Revision Total Knee Replacement is the replacement of the previous failed total knee prosthesis with a new prosthesis. It is a complex procedure that requires extensive preoperative planning, specialised implants and tools, prolonged operating times, and mastery of difficult surgical techniques to achieve a good result.
While doing revision Total Knee Replacement, the surgeon will remove the primary Total Knee Replacement implants and prepare the bone fresh for revision implants. Removal of primary implant may need specialised tools and burrs. Revision implants are complex to use and often augments, rods, etc. are used to compensate for bone loss.
Post-operative care after knee revision surgery is very similar to the care of a primary knee replacement. This includes a combination of physical therapy, blood management, and pain medication as necessary. Antibiotics and some method of blood clot prevention will be continued in the postoperative period. A brace or splint may be used to protect the joint after the surgery.
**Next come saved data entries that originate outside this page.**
(* ===== verification/Lines.v ===== *)
(** * Text of other programs

    What the executors use to read the output of the programs they run:
    splitting at white space and into lines, trimming, replacing, and decoding
    bytes that may not be UTF-8. *)

From Stdlib Require Import Ascii.
From stdpp Require Import base strings list.
From S2P Require Import Prelude Text Digest Blobs Submit.

(** [s.split_once(p)] for a non-empty text. *)
Fixpoint split_once_str (p s : string) : option (string * string) :=
  match strip_prefix p s with
  | Some rest => Some (EmptyString, rest)
  | None =>
      match s with
      | EmptyString => None
      | String c s => (fun x => (String c x.1, x.2)) <$> split_once_str p s
      end
  end.

(** The bytes of the white space character a text begins with, 0 without one:
    ASCII, U+0085 and U+00A0, and those of three bytes. *)
Definition ws_len (s : string) : nat :=
  match bytes s with
  | b1 :: rest =>
      if in_range 9 13 b1 || (b1 =? 32)%N then 1
      else match rest with
           | b2 :: rest =>
               if (b1 =? 194)%N && ((b2 =? 133)%N || (b2 =? 160)%N) then 2
               else match rest with
                    | b3 :: _ =>
                        if ((b1 =? 225) && (b2 =? 154) && (b3 =? 128))%N ||
                           ((b1 =? 226)%N && (b2 =? 128)%N &&
                            (in_range 128 138 b3 || in_range 168 169 b3 || (b3 =? 175)%N)) ||
                           ((b1 =? 226) && (b2 =? 129) && (b3 =? 159))%N ||
                           ((b1 =? 227) && (b2 =? 128) && (b3 =? 128))%N
                        then 3 else 0
                    | [] => 0
                    end
           | [] => 0
           end
  | [] => 0
  end.

(** [s.split_whitespace()]; [skip] bytes of a white space character are still
    to come. *)
Fixpoint split_ws (skip : nat) (s : string) : list string :=
  match s with
  | EmptyString => []
  | String c rest =>
      match skip, ws_len s with
      | S skip, _ => split_ws skip rest
      | O, S skip => split_ws skip rest
      | O, O =>
          match rest, ws_len rest with
          | String _ _, O => match split_ws 0 rest with
                             | w :: ws => String c w :: ws
                             | [] => [String c ""]
                             end
          | _, _ => String c "" :: split_ws 0 rest
          end
      end
  end.

Definition split_whitespace (s : string) : list string := split_ws 0 s.

(** [s.trim()]. *)
Fixpoint trim_start (skip : nat) (s : string) : string :=
  match s with
  | EmptyString => EmptyString
  | String _ rest =>
      match skip, ws_len s with
      | S skip, _ => trim_start skip rest
      | O, S skip => trim_start skip rest
      | O, O => s
      end
  end.

Fixpoint trim_end (s : string) : string :=
  match s with
  | EmptyString => EmptyString
  | String c rest => if bool_decide (split_whitespace s = []) then EmptyString else String c (trim_end rest)
  end.

Definition trim (s : string) : string := trim_end (trim_start 0 s).

Definition joined_text (parts : list string) : string := foldr String.append "" parts.

(** [String::from_utf8_lossy]: a malformed sequence becomes U+FFFD. *)
Definition replacement : list N := [239; 191; 189]%N.

Fixpoint utf8_lossy (bs : list N) : list N :=
  match bs with
  | [] => []
  | b1 :: r1 =>
      if (b1 <? 128)%N then b1 :: utf8_lossy r1
      else if in_range 194 223 b1 then
        match r1 with
        | b2 :: r2 => if utf8_tail b2 then b1 :: b2 :: utf8_lossy r2 else replacement ++ utf8_lossy r1
        | [] => replacement
        end
      else if in_range 224 239 b1 then
        match r1 with
        | b2 :: r2 =>
            if (if (b1 =? 224)%N then in_range 160 191 b2
                else if (b1 =? 237)%N then in_range 128 159 b2 else utf8_tail b2)
            then match r2 with
                 | b3 :: r3 => if utf8_tail b3 then b1 :: b2 :: b3 :: utf8_lossy r3 else replacement ++ utf8_lossy r2
                 | [] => replacement
                 end
            else replacement ++ utf8_lossy r1
        | [] => replacement
        end
      else if in_range 240 244 b1 then
        match r1 with
        | b2 :: r2 =>
            if (if (b1 =? 240)%N then in_range 144 191 b2
                else if (b1 =? 244)%N then in_range 128 143 b2 else utf8_tail b2)
            then match r2 with
                 | b3 :: r3 =>
                     if utf8_tail b3
                     then match r3 with
                          | b4 :: r4 => if utf8_tail b4 then b1 :: b2 :: b3 :: b4 :: utf8_lossy r4
                                        else replacement ++ utf8_lossy r3
                          | [] => replacement
                          end
                     else replacement ++ utf8_lossy r2
                 | [] => replacement
                 end
            else replacement ++ utf8_lossy r1
        | [] => replacement
        end
      else replacement ++ utf8_lossy r1
  end.

Definition from_utf8_lossy (bs : list N) : string := string_of_bytes (utf8_lossy bs).

(** [replace(from, to)] for a non-empty text. *)
Fixpoint replace_str (fuel : nat) (from to s : string) : string :=
  match fuel with
  | O => s
  | S fuel =>
      match strip_prefix from s with
      | Some rest => String.append to (replace_str fuel from to rest)
      | None => match s with
                | EmptyString => EmptyString
                | String c s => String c (replace_str fuel from to s)
                end
      end
  end.

Definition replace_all (from to s : string) : string := replace_str (S (String.length s)) from to s.

(** [s.lines()]: without the final empty line, and without the carriage
    return of a line. *)
Definition text_lines (s : string) : list string :=
  let pieces := split_byte "010"%char s in
  let pieces := match last pieces with Some EmptyString => removelast pieces | _ => pieces end in
  (fun line => default line (strip_suffix_byte "013"%char line)) <$> pieces.

Lemma joined_bytes parts : bytes (joined_text parts) = parts ≫= bytes.
Proof. induction parts as [|p parts IH]; [done|].
  change (joined_text (p :: parts)) with (String.append p (joined_text parts)). by rewrite bytes_append, IH.
Qed.

Lemma length_bytes s : length (bytes s) = String.length s.
Proof. induction s as [|c s IH]; [done|]. cbn [String.length]. by rewrite <- IH. Qed.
Recovery time after revision knee surgery is the same as primary knee replacement surgery and the results are as good as primary knee replacement surgery.
Greater than 90% of patients who undergo revision procedures can expect to have good to excellent results which includes pain relief with increased stability and function.
Revision knee replacement surgery is a complicated procedure and requires highly professional expertise.